[Records from a data collection]

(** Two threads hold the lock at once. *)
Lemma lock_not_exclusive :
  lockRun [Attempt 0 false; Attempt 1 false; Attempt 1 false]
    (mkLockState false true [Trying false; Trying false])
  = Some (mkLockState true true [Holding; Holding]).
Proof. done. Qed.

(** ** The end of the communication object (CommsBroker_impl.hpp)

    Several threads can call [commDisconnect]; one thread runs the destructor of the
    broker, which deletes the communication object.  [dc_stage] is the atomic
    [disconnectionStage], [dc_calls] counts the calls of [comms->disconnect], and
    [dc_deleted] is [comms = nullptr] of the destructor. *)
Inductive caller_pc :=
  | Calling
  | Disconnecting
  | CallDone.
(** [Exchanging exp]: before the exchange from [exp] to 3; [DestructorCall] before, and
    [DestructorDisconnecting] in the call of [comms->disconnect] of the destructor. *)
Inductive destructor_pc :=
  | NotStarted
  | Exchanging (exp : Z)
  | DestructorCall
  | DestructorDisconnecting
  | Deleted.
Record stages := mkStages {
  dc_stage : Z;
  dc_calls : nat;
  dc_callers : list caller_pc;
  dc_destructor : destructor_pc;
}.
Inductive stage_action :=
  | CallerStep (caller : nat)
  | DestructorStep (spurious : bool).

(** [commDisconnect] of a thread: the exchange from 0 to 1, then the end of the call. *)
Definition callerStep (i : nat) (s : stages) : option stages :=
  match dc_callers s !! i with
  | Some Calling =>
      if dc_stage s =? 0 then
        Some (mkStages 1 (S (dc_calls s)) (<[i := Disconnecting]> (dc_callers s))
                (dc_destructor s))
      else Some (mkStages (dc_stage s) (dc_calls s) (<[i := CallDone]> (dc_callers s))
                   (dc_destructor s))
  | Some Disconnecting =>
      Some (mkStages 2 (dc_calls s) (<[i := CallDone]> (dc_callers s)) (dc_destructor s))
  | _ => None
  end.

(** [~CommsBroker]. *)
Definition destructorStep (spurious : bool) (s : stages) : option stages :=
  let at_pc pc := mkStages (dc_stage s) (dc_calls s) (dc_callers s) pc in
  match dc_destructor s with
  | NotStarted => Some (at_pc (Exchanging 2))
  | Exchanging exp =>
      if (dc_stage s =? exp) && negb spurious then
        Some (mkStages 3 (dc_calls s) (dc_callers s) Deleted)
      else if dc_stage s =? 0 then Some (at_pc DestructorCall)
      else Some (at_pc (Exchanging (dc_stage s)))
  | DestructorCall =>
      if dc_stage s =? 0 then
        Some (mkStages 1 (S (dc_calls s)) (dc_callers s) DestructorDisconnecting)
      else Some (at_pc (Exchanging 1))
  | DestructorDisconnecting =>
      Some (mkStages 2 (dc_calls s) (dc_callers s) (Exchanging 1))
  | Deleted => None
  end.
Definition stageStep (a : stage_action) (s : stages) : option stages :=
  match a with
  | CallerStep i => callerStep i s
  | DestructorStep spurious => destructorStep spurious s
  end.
* * *
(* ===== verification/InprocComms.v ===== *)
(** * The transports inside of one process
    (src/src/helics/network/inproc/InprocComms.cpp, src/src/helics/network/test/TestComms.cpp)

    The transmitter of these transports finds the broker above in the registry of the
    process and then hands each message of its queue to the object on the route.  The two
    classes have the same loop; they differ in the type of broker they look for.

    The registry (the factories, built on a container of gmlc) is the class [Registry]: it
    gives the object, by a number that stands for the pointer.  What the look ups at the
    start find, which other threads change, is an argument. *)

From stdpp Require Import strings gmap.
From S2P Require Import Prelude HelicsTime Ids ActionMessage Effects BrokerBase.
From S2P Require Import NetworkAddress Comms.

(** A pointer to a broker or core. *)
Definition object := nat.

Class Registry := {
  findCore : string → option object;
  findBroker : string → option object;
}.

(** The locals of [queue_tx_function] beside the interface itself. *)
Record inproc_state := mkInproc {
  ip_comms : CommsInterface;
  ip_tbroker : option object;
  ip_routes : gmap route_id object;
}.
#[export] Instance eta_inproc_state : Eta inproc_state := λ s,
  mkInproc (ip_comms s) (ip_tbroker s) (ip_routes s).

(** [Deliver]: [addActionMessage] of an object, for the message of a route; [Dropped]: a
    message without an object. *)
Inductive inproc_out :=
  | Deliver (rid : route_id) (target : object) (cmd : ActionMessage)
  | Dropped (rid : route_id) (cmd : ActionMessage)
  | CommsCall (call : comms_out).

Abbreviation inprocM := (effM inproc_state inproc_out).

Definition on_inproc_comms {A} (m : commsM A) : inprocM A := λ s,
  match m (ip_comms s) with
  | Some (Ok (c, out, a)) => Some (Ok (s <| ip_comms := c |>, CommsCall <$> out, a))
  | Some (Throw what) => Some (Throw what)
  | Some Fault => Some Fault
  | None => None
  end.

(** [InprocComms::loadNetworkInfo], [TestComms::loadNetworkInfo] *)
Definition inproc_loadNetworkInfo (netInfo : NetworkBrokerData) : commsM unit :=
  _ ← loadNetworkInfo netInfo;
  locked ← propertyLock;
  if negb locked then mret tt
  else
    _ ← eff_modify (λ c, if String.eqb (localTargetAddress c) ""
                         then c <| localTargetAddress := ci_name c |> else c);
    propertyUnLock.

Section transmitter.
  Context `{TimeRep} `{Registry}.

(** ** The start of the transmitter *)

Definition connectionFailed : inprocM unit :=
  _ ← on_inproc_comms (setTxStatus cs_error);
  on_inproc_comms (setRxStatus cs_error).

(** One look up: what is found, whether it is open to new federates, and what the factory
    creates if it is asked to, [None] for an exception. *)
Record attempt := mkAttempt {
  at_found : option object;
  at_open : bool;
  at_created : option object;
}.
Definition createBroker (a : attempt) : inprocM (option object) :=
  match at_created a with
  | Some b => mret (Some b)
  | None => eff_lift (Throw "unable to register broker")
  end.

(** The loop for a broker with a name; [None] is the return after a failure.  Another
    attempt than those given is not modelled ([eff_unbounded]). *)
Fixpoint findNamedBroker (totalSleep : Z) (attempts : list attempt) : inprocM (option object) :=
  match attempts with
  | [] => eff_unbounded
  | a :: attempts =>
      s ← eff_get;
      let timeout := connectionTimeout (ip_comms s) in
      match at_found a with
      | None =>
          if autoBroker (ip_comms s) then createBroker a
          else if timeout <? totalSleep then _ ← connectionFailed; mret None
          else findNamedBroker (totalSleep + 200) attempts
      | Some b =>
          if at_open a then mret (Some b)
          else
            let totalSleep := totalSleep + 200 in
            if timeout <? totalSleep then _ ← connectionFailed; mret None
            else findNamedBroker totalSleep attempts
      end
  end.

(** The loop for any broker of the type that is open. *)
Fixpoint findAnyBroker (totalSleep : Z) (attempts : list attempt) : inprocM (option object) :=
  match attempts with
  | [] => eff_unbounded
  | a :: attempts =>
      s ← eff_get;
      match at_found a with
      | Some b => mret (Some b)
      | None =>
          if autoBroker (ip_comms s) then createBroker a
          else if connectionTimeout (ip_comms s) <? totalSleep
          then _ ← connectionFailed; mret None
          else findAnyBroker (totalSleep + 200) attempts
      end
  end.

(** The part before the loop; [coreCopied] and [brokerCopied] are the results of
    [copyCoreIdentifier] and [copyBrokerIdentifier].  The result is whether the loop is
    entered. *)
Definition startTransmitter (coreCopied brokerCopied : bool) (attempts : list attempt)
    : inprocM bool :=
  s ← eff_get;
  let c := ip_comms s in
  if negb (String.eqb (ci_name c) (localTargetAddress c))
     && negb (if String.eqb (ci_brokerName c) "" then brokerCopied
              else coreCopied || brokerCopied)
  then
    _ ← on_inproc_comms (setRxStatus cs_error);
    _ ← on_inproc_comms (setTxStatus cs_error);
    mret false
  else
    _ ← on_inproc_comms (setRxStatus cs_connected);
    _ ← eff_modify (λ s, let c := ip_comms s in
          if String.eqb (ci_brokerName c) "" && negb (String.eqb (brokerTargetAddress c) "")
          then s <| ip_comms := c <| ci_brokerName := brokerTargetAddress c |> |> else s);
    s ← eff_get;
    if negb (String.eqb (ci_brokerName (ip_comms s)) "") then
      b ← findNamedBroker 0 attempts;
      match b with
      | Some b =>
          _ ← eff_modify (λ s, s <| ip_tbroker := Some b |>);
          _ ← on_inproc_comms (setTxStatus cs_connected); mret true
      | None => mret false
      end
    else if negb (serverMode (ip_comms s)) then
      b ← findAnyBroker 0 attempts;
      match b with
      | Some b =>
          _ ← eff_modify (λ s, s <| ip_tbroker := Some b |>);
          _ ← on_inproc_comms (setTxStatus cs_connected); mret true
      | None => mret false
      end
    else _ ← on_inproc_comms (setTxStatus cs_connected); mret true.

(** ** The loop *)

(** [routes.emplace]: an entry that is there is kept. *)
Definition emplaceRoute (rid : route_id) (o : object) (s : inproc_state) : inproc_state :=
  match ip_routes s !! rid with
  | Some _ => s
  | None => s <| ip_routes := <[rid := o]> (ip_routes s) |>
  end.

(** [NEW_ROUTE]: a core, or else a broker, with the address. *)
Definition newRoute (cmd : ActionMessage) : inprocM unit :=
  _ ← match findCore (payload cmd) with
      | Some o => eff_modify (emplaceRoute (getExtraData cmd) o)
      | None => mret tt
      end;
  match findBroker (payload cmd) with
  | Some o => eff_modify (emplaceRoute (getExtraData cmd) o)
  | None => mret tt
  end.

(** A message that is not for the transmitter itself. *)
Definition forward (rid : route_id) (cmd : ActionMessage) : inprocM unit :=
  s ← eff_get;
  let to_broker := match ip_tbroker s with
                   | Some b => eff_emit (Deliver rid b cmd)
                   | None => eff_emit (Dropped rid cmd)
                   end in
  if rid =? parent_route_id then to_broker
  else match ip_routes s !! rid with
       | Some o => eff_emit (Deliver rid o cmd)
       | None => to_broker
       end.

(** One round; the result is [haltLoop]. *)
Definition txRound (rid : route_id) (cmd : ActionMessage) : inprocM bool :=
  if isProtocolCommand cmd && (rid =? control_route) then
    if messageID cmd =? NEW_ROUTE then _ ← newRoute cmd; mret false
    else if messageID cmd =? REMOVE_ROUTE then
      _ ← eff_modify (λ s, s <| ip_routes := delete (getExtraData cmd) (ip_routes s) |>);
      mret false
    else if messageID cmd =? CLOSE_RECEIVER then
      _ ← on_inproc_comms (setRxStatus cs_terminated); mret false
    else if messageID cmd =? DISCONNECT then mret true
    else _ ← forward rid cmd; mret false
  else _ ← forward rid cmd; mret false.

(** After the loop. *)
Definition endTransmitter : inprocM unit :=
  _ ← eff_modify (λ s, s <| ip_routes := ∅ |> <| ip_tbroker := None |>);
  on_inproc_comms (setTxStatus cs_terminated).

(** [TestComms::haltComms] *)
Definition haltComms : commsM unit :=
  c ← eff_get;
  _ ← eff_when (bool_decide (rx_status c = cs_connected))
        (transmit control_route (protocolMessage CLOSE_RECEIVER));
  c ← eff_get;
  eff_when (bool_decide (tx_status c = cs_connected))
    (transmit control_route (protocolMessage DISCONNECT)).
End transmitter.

### Work instructions
Copy the lines above exactly, beginning at the line that has "cs_terminated); mret false" and stopping after the line that has "End transmitter.", and omit the rest.

### Answer to this exercise
      _ ← on_inproc_comms (setRxStatus cs_terminated); mret false
    else if messageID cmd =? DISCONNECT then mret true
    else _ ← forward rid cmd; mret false
  else _ ← forward rid cmd; mret false.

(** After the loop. *)
Definition endTransmitter : inprocM unit :=
  _ ← eff_modify (λ s, s <| ip_routes := ∅ |> <| ip_tbroker := None |>);
  on_inproc_comms (setTxStatus cs_terminated).

(** [TestComms::haltComms] *)
Definition haltComms : commsM unit :=
  c ← eff_get;
  _ ← eff_when (bool_decide (rx_status c = cs_connected))
        (transmit control_route (protocolMessage CLOSE_RECEIVER));
  c ← eff_get;
  eff_when (bool_decide (tx_status c = cs_connected))
    (transmit control_route (protocolMessage DISCONNECT)).
End transmitter.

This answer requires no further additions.